Exercise requirements:
What you give must be exactly the lines of the material from the first through the line that contains "Hin. rewrite Hns.", inclusive, and no others.
=== Section Start ===
(** X21. The sample counts that [database_dict] writes are the lengths
    that [get_lengths] reads: when every dataset of the scanned document
    has a [utt2dur] table, the tables together list every identifier and
    every duration listed is the literal of a number,
    [KaldiDatabase.get_lengths] on the document that [database_dict]
    returns gives, for a dataset of the document, one length per
    identifier of the dataset, in the order of the dataset, which is the
    caller's transform applied to the class's transform of the duration,
    as a number, of the identifier. *)
Theorem kaldi_lengths_round_trip (egs_path : egs) (f : value -> value)
    (fn : value -> value) (doc : document) (log : list log_record)
    (name : string) (items : dict record) :
  get_dataset_dict_from_kaldi egs_path = (Val doc, log) ->
  durations_convert float egs_path ->
  Forall (has_durations egs_path) (dict_keys doc) ->
  (forall ds kv, ds ∈ doc -> kv ∈ ds.2 ->
     is_Some (last_duration egs_path (dict_keys doc) kv.1)) ->
  dict_get name doc = Some items ->
  exists doc' lengths,
    KaldiDatabase.database_dict float egs_path (Some f) = (Val doc', log) /\
    KaldiDatabase.get_lengths doc' (StrArg name) fn = Val lengths /\
    Forall2 (fun kv l =>
               l.1 = kv.1 /\
               exists v x,
                 last_duration egs_path (dict_keys doc) kv.1 = Some v /\
                 float v = Some x /\
                 l.2 = fn (f x))
            items lengths.
Proof.
  intros Hscan Hconv Htables Hall Hget.
  destruct (scanned_doc_lengths egs_path f doc Hconv Htables) as (nsd & Hnsd & Hns).
  destruct (add_to_datasets_Val nsd doc) as (doc' & Hadd & Hrel).
  { intros ds kv Hds Hin. rewrite Hns.
    destruct (listed_duration_converts egs_path (dict_keys doc) kv.1 Hconv
                (Hall ds kv Hds Hin)) as [x ->]. by eexists. }
  destruct (Forall2_dict_get _ _ _ _ _ Hrel Hget) as (items' & Hget' & Hitems).
  destruct (lengths_of_with_num_samples fn _ items items' [] Hitems)
    as (new & Hloop & Hnew).
  { apply (scanned_items_wf egs_path doc log (name, items) Hscan).
    by apply dict_get_Some_elem. }
  { intros k _. apply not_elem_of_nil. }
  assert (Hkeys : new.*1 = items.*1).
  { clear -Hnew. induction Hnew as [|kv l items new [Hk _] _ IH]; [done|].
    rewrite !fmap_cons. by rewrite Hk, IH. }
  exists doc', new. split; [|split].
  - unfold KaldiDatabase.database_dict. rewrite Hscan.
    unfold _add_num_samples_to_database_dict. by rewrite Hnsd, Hadd.
  - unfold KaldiDatabase.get_lengths. cbn [get_lengths_loop mbind option_bind].
    rewrite Hget', Hloop. cbn [app]. rewrite dict_merge_disjoint; [done| |].
    + unfold dict_wf, dict_keys. rewrite Hkeys.
      apply (scanned_items_wf egs_path doc log (name, items) Hscan).
      by apply dict_get_Some_elem.
    + intros k _. apply not_elem_of_nil.
  - eapply Forall2_impl; [exact Hnew|]. intros kv l (Hk & n & Hn & Hl).
    split; [done|]. rewrite Hns in Hn.
    destruct (last_duration egs_path (dict_keys doc) kv.1) as [v|]; [|done].
    cbn in Hn. destruct (float v) as [x|] eqn:Hx; [|done].
    injection Hn as <-. by exists v, x.
Qed.

End KaldiDurations.

(** ** The function [to_list] *)

Section ToListFacts.
Import ToList.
=== Section End ===
Solution for this task:
(** X21. The sample counts that [database_dict] writes are the lengths
    that [get_lengths] reads: when every dataset of the scanned document
    has a [utt2dur] table, the tables together list every identifier and
    every duration listed is the literal of a number,
    [KaldiDatabase.get_lengths] on the document that [database_dict]
    returns gives, for a dataset of the document, one length per
    identifier of the dataset, in the order of the dataset, which is the
    caller's transform applied to the class's transform of the duration,
    as a number, of the identifier. *)
Theorem kaldi_lengths_round_trip (egs_path : egs) (f : value -> value)
    (fn : value -> value) (doc : document) (log : list log_record)
    (name : string) (items : dict record) :
  get_dataset_dict_from_kaldi egs_path = (Val doc, log) ->
  durations_convert float egs_path ->
  Forall (has_durations egs_path) (dict_keys doc) ->
  (forall ds kv, ds ∈ doc -> kv ∈ ds.2 ->
     is_Some (last_duration egs_path (dict_keys doc) kv.1)) ->
  dict_get name doc = Some items ->
  exists doc' lengths,
    KaldiDatabase.database_dict float egs_path (Some f) = (Val doc', log) /\
    KaldiDatabase.get_lengths doc' (StrArg name) fn = Val lengths /\
    Forall2 (fun kv l =>
               l.1 = kv.1 /\
               exists v x,
                 last_duration egs_path (dict_keys doc) kv.1 = Some v /\
                 float v = Some x /\
                 l.2 = fn (f x))
            items lengths.
Proof.
  intros Hscan Hconv Htables Hall Hget.
  destruct (scanned_doc_lengths egs_path f doc Hconv Htables) as (nsd & Hnsd & Hns).
  destruct (add_to_datasets_Val nsd doc) as (doc' & Hadd & Hrel).
  { intros ds kv Hds Hin. rewrite Hns.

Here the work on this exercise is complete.